Kanser, vücudumuzda çeşitli doku ve organları oluşturan
hücrelerin yapısının bozulması sonucu kontrolsüz çoğalmasıdır. Kontrolsüz
çoğalan bu yapısı bozulmuş hücreler, vücuda yayılarak diğer doku ve organları
oluşturan hücrelerin ölümüne yol açıyor. Hayati organların hücre ölümü
nedeniyle iş yapamaz hale gelmesi durumu ise ölümle sonuçlanıyor. Ülkemizde her
yıl 163 bin kişiye kanser tanısı konuyor. En sık görülen kanser türlerini
erkeklerde akciğer, prostat, kolorektal, mesane ve NHL, kadınlarda ise meme,
tiroit, kolorektal, uterus ve akciğer kanseri oluşturuyor. Kanser tipi ne
olursa olsun erken tedavinin hastanın ömrünü belirgin biçimde uzatabildiğinin
ya da tamamen tedavi edebildiğinin altını çizen DoktorTakvimi.com uzmanlarından
Uzm. Dr. Okay Koç, kanserle ilgili önemli bilgiler paylaşıyor.
Risk faktörlerini
azalmak büyük önem taşıyor
Kanserin nedeninin tam olarak bilinmediğini, ancak
genetik faktörlerin kanser oluşumuna bir yatkınlık yarattığını belirten Koç,
“Bu yatkınlığa çevresel faktörler, yanlış beslenme, sigara, radyasyona
maruziyet gibi bazı faktörlerin eklenmesinin kanser oluşumuna neden olduğu
biliniyor. Genetik yapıyı değiştiremeyebiliriz ama risk faktörlerini
azaltabiliriz. Örneğin akciğer kanseri için risk faktörü olduğu bilinen
sigarayı bırakmak kanser riskini azaltmada önemli bir adım” diyor.
Erken evrede
yakalanan kanserin tedavisinde iyi sonuç alınıyor
Hangi kanser tipi olursa olsun hastalığın yakın
çevresine, lenf nodlarına ya da uzak bölgelere yayılımına göre derecelendirilen
hastalık evresinin, tedavinin en önemli kısmı olduğunu belirten Uzm. Dr. Okay
Koç, erken evrede yakalanan tüm kanser tiplerinin tedavisinde daima daha iyi
sonuç alındığının altını çiziyor. Bu nedenle özellikle sık rastlanan kanser tipleri
için önerilen yaşam tarzı değişikliklerinin yapılması ve arama amaçlı önerilen
tahlil/tetkikler ihmal edilmemesi gerektiğini hatırlatan Koç, sözlerine şöyle
devam ediyor: “Risk faktörlerine göre tarama programlarının sıklığı ya da
başlangıç yaşı değişebiliyor. Örneğin kolorektal kanserler için 50 yaş ve
üzerinde yılda bir kez gaitada gizli kan ve 10 yılda bir kolonoskopik tarama
öneriyoruz. Ancak bu durum birinci derecede akrabalarında erken yaşta bu kanser
tanısı konulmuş kişiler için daha farklı. Bu kişilere yakının bu hastalığa
yakalandığı yaşın 5-10 yıl öncesinden başlanarak tarama yapılmasını öneriyoruz.

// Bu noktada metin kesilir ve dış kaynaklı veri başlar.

(* ===== verification/ReviewGates.v ===== *)
(** * Samples and groups

    Which candidates a quality control sample can hold and which are taken, and
    which groups can be decided at once. *)

From S2P Require Import Prelude PyStr Sha256 PyFloat Json JsonFacts PyTime Orchestration AcceptedEdition HumanEvidence ReviewDecision RunRecord ReviewWork ReviewSampling ReviewQueue ReviewService ReviewWorkFacts ReviewLedger ReviewWorks.

(** ** Lemmas: sorting *)

Section SortBy.
Context {K : Type} (leb : K -> K -> bool) (r : K -> Z).
Hypothesis leb_rank : forall a b, if leb a b then r a <= r b else r b <= r a.

Lemma insert_by_perm x l : Phase2.insert_by leb x l ≡ₚ x :: l.
Proof. induction l as [|y l IH]; cbn [Phase2.insert_by]; [done|]. destruct (leb x y); [done|]. rewrite IH. apply perm_swap. Qed.
Lemma sort_by_perm l : Phase2.sort_by leb l ≡ₚ l.
Proof. induction l as [|x l IH]; cbn; [done|]. by rewrite insert_by_perm, IH. Qed.

Lemma insert_by_sorted x l : StronglySorted (fun a b => r a <= r b) l -> StronglySorted (fun a b => r a <= r b) (Phase2.insert_by leb x l).
Proof using leb_rank.
  induction 1 as [|y l Hl IH Hy]; cbn [Phase2.insert_by]; [repeat constructor|].
  pose proof (leb_rank x y) as Hxy. destruct (leb x y).
  - constructor; [by constructor|]. constructor; [done|]. eapply List.Forall_impl; [|exact Hy]. cbv beta. lia.
  - constructor; [done|]. rewrite Forall_forall in *. intros z Hz. rewrite insert_by_perm in Hz. apply elem_of_cons in Hz as [->|Hz]; auto.
Qed.
Lemma sort_by_sorted l : StronglySorted (fun a b => r a <= r b) (Phase2.sort_by leb l).
Proof using leb_rank. induction l as [|x l IH]; cbn; [constructor|]. by apply insert_by_sorted. Qed.
End SortBy.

Tarama ile kanser çok erken evrede ya da henüz kanserleşmeden yakalanarak
ameliyatsız daha basit yöntemlerle tedavi edilebiliyor.”
Kanserin kaynaklandığı hücre tipine bağlı olarak farkı
seyrettiğini de ifade eden Koç, bu durumu şöyle açıklıyor: “Örneğin tiroit
kanserlerinin bazı tiplerinde erken yakaladığı takdirde hastalıktan tamamen
kurtulmak mümkünken; mide kanserinin bazı agresif tiplerinde olduğu gibi bazen
erken yakalansa dahi hasta ömrü tedaviyle uzatılabilmekle birlikte tam olarak
iyileşme sağlanamayabiliyor. Uzm. Dr. Okay Koç, en sık rastlanan kanser tipleri
ilişkin şu bilgileri veriyor:
Akciğer kanseri:Dünyadaki tüm kanser olgularının yüzde 12.8 ve kansere bağlı ölümlerin yüzde
17,8 i akciğer kanseri kaynaklıdır. Görülme sıklığı 100 bin de 11.5’tir. En
önemli nedeni sigaradır. Geçmeyen ve bazen kanlı galgam çıkarmaya neden olan
öksürük, ses kısıklığı, nefes darlığı ve sürekli tekrarlayan akciğer
enfeksiyonu ise en önemli bulgularıdır.
Meme kanseri:Kadınlarda en sık görülen kanser türüdür. Ülkemizde görülme sıklığı 10 binde
40-50’dir. Her yıl 17 bin yeni meme kanseri olgusu bildirilmektedir. İlk adet
yaşının erken olması, geç yaşta menopoz, hiç doğurmama ya da geç doğum ve
emzirmeme önemli risk faktörleridir. Tedavide erken tanı çok önemlidir. Bu
nedenle 35 yaş üzerinde ayda bir kez kendi kendini muayene, yılda bir kez hekim
muayenesi ve 40 yaşından sonra yılda bir kez mamografi çekilmesi önerilmektedir.
Kolorektal
kanserler: Erkeklerde kanserlerin yüzde 10’unu kadınlarda ise tüm
kanserlerin yüzde 9.2’sini oluşturmaktadır. Görülme sıklığı 100 binden 16’dır.
Obezite, hareketsizlik, kırmızı et ağırlıklı ve posa açısından zayıf beslenme
şekli, ailede kolorektal kanser öyküsü olması en önemli risk faktörleridir.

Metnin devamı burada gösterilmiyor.